As part of Mr. Al-Sisi’s fledgling efforts to act in a more conciliatory manner, the government has announced that 75,000 spectators would be allowed to attend a 2018 World Cup qualifier on November 13 in Alexandria’s Borg El-Arab Stadium.
This announcement followed the admission of 70,000 people to a match between storied Cairo club Al Zamalek SC, whose militant Ultras White Knights (UWK) fans, have a long history of anti-government protest, and South Africa’s Mamelodi Sundowns FC.
All to no avail?
No matter how much – and how desperately Mr. Al-Sisi tries to tack, anger and frustration is boiling at the surface.
In recent weeks, a new group, the Ghalaba Movement (or Movement of the Marginalised), has been calling for mass protests on November 11. It wants to protest against subsidy cuts, rising prices and increasing shortages of basic goods.
Predictably enough, Interior Minister Magdy Abdel Ghaffar has warned that Egypt’s widely despised security forces would not permit “a repeat of previous attempts at sabotage and social unrest in Egypt.”
In a statement on Facebook, Mr. Abdel Ghaffar said that security measures were being tightened to “protect citizens and establishments.”
Cracks in the façade?
Never mind that this flies in the face of Mr. Al-Sisi’s promises of a more conciliatory approach to his rule.
Nevertheless, the publication in Egypt’s tightly controlled media of several incidents of individual protest has prompted speculation that some within the military were sending their former top commander a message that he needs to get a grip on discontent that could spiral out of hand.
The incidents included an Egyptian taxi driver, in an act like the one that sparked the popular revolt in Tunisia almost six years ago and the subsequent uprising elsewhere in the Middle East and North Africa, set himself alight earlier this month to protest rising prices and deteriorating living conditions.
A tuk-tuk driver vents
An Egyptian television station broadcast an outburst by a tuk tuk driver who vented his fury at Egypt’s economic plight.

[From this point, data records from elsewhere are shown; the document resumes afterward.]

(** * TournamentSimulation: the simulation and ranking engine of [main.js]

    A shallow embedding of the functions of [src/main.js] and the
    properties of them stated in the specification.

    Conventions of the embedding.

    - A JavaScript number is a [number]: an exact rational, or [NaN].
      Arithmetic is exact: the rounding of binary64 arithmetic, the
      infinities and the sign of zero are outside the model.  Every
      division of the source has a non-zero literal as divisor.
    - [undefined] is [None] of an [option]; reading a property of
      [undefined] raises [TypeError].
    - A JavaScript object iterated with [for ... in] is an association
      list in insertion order (its keys, group letters and ISO codes, are
      not array indices); the form table, only read and written by key,
      is a [gmap].
    - [Math.random] is a sequence [nat -> Q] of draws with a cursor in the
      state; [Math.pow] is a parameter of the development (ECMAScript
      leaves its value implementation-approximated). *)

From Stdlib Require Import QArith Qround Qabs Qpower ZArith Lia Lqa Ascii String.
From Stdlib Require Import Sorted Permutation.
From stdpp Require Import gmap strings list.

Open Scope Q_scope.

(** ** Numbers *)

Inductive number : Type :=
| Num (q : Q)
| NaN.

Declare Scope js_scope.
Delimit Scope js_scope with js.
Bind Scope js_scope with number.

(** The same JavaScript value: rationals up to [Qeq]. *)
Definition number_eq (x y : number) : Prop :=
  match x, y with
  | Num a, Num b => a == b
  | NaN, NaN => True
  | _, _ => False
  end.

Definition isFinite (x : number) : bool :=
  match x with Num _ => true | NaN => false end.

Definition lift2 (f : Q -> Q -> Q) (x y : number) : number :=
  match x, y with
  | Num a, Num b => Num (f a b)
  | _, _ => NaN
  end.
(** * Digital elevation map builder (PCL stereo): histogram engine and grid construction

    A shallow embedding of [stereo/src/digital_elevation_map.cpp]:
    the [FeatureHistogram] class and [DigitalElevationMapBuilder::compute].

    Machine model: [float] is IEEE-754 binary32 with round-to-nearest-even,
    every operation rounded on its own; [unsigned] is 32 bits and [size_t]
    is 64 bits, both wrapping; an out-of-range [operator[]], a float to
    integer conversion whose value does not fit, an integer division by
    zero and a thrown exception are all "no normal return" ([None]). *)

From Stdlib Require Import ZArith Bool Lia.
From Stdlib Require Import Floats.SpecFloat.
From stdpp Require Import base option list.

Local Open Scope Z_scope.

(** ** Unsigned machine integers *)

Definition wrap32 (z : Z) : Z := z mod 2 ^ 32.
Definition wrap64 (z : Z) : Z := z mod 2 ^ 64.

(** A value that a [size_t] variable can hold. *)
Definition size_t_ok (z : Z) : Prop := 0 <= z < 2 ^ 64.

(** ** IEEE-754 binary32 *)

Module F32.

Definition prec : Z := 24.
Definition emax : Z := 128.

Definition float : Type := spec_float.

Definition add : float -> float -> float := SFadd prec emax.
Definition sub : float -> float -> float := SFsub prec emax.
Definition mul : float -> float -> float := SFmul prec emax.
Definition div : float -> float -> float := SFdiv prec emax.
Definition ltb : float -> float -> bool := SFltb.
Definition leb : float -> float -> bool := SFleb.
Definition eqb : float -> float -> bool := SFeqb.

(** [static_cast<float> (n)] for an unsigned integer [n]. *)
Definition of_Z (n : Z) : float := binary_normalize prec emax n 0 false.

The video clip garnered some 10 million hits on the television station’s website before it was taken down as well as on social media where it remains accessible.
Large numbers in the Suez Canal city of Port Said — the scene in 2012 of the worst, politically-loaded incident in Egyptian sporting history in which 72 militant fans were killed — took to the streets earlier this month to protest the rising cost of housing.
It remains an open question whether mushrooming discontent that is spilling into the open amounts to the makings of renewed mass protests.
Neighboring countries’ fate as a disincentive
Many Egyptians look at the horrendous state of post-2011 popular revolt countries wracked by wars and violence such as Libya, Yemen and Syria. They don’t want to see their country travel that road.
Nonetheless, economic hardship and repression appear to be reaching a point at which an increasing number of Egyptians are no longer willing to remain silent.
Takeaways
It is not only Egypt’s youth that Mr. Al-Sisi appears to have difficulty convincing. Egyptian businessmen are another group.
One of the peculiar aspects of political repression in Egypt have been soccer games in large stadiums.
No matter how much Mr. Al-Sisi tries to tack, anger and frustration in Egypt is boiling at the surface.